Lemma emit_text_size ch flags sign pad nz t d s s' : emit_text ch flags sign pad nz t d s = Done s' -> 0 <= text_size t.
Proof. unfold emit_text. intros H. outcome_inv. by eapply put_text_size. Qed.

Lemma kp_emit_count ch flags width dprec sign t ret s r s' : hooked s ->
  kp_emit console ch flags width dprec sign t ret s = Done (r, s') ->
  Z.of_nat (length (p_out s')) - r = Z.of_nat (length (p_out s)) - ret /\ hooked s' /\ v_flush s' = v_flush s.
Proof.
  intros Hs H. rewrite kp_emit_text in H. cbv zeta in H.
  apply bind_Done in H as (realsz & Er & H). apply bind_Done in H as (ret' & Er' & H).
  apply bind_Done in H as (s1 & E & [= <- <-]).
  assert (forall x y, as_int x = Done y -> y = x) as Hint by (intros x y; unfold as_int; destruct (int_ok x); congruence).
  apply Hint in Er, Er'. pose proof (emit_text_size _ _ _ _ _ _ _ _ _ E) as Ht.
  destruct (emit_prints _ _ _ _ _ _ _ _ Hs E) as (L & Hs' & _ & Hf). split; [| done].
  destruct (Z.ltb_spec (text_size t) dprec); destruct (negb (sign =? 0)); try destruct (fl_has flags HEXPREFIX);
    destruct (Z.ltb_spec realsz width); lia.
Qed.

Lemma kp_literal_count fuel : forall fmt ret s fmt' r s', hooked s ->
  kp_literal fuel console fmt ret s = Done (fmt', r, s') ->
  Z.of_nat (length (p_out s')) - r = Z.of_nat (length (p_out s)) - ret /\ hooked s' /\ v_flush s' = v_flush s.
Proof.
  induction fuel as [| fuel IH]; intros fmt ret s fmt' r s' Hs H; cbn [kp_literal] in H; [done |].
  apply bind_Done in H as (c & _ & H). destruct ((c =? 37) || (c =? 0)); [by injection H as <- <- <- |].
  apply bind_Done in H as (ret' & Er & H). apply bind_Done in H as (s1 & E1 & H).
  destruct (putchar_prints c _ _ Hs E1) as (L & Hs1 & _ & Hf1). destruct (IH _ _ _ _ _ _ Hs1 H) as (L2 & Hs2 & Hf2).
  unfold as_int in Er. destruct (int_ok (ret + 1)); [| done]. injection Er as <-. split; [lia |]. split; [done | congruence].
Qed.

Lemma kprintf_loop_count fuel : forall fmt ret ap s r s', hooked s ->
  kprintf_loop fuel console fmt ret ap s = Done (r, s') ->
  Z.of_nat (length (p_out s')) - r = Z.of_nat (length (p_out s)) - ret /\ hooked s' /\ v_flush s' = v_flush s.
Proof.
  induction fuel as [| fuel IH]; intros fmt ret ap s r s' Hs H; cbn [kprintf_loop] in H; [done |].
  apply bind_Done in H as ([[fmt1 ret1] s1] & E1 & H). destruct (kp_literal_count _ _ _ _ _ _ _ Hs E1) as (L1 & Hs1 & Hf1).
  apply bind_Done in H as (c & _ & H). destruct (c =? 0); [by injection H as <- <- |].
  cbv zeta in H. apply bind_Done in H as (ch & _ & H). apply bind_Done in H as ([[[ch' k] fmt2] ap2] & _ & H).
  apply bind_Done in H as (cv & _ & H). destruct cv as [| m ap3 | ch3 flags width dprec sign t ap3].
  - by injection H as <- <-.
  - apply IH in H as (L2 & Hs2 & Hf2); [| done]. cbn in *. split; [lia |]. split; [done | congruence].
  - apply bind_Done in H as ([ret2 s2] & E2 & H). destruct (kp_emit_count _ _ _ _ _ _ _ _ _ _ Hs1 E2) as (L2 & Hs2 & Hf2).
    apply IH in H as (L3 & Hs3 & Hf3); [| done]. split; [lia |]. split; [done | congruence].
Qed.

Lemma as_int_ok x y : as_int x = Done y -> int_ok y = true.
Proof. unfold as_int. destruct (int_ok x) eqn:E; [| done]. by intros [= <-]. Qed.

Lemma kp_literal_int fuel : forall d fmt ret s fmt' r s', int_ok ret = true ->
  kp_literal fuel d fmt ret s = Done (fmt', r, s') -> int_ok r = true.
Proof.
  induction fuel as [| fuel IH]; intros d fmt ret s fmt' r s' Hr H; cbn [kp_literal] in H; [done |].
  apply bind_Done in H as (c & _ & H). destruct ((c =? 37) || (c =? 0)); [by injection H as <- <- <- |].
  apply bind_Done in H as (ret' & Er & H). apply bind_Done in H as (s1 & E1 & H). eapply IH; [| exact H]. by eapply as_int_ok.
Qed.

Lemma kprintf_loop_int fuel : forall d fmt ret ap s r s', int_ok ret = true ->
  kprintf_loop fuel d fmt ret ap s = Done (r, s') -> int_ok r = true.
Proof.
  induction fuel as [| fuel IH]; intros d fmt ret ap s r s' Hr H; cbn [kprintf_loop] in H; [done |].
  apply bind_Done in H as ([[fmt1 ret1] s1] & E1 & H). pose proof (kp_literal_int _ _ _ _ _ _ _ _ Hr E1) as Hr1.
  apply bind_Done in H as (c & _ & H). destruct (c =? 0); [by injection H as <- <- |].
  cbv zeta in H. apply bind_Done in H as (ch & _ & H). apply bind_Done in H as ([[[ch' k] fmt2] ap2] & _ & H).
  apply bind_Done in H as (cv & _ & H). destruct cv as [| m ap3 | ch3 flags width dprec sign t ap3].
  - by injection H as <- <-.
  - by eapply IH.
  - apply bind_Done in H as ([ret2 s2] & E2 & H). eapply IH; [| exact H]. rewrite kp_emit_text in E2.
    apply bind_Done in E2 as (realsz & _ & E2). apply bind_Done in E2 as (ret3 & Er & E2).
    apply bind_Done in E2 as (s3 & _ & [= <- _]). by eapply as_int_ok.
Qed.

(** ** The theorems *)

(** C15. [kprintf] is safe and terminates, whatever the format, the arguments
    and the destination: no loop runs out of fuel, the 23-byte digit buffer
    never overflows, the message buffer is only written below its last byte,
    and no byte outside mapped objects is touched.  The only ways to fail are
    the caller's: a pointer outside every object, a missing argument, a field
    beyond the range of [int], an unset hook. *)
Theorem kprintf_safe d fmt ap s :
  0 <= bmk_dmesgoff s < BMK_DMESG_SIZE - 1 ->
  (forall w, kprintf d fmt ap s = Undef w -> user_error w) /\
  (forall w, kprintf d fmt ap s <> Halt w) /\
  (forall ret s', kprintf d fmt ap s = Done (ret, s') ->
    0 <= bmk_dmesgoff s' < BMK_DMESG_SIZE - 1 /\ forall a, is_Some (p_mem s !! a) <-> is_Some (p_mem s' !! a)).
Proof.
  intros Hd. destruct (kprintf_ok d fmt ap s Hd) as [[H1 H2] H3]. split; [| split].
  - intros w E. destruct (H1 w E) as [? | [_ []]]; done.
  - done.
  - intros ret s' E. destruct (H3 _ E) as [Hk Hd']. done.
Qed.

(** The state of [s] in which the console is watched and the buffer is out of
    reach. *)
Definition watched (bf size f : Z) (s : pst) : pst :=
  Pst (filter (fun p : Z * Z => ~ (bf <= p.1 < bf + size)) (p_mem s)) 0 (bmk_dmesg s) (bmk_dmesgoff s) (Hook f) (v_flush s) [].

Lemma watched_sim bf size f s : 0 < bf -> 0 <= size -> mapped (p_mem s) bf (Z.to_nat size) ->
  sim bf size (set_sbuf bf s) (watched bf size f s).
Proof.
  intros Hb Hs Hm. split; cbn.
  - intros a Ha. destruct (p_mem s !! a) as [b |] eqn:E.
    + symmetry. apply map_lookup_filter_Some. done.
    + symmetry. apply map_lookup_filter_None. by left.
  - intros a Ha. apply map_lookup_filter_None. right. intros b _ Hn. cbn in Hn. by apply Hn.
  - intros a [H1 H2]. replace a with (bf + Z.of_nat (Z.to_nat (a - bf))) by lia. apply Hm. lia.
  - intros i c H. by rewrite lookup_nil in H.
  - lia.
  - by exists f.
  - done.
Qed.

----

The count of lines above that include the string "rewrite" is the sole expected answer.

3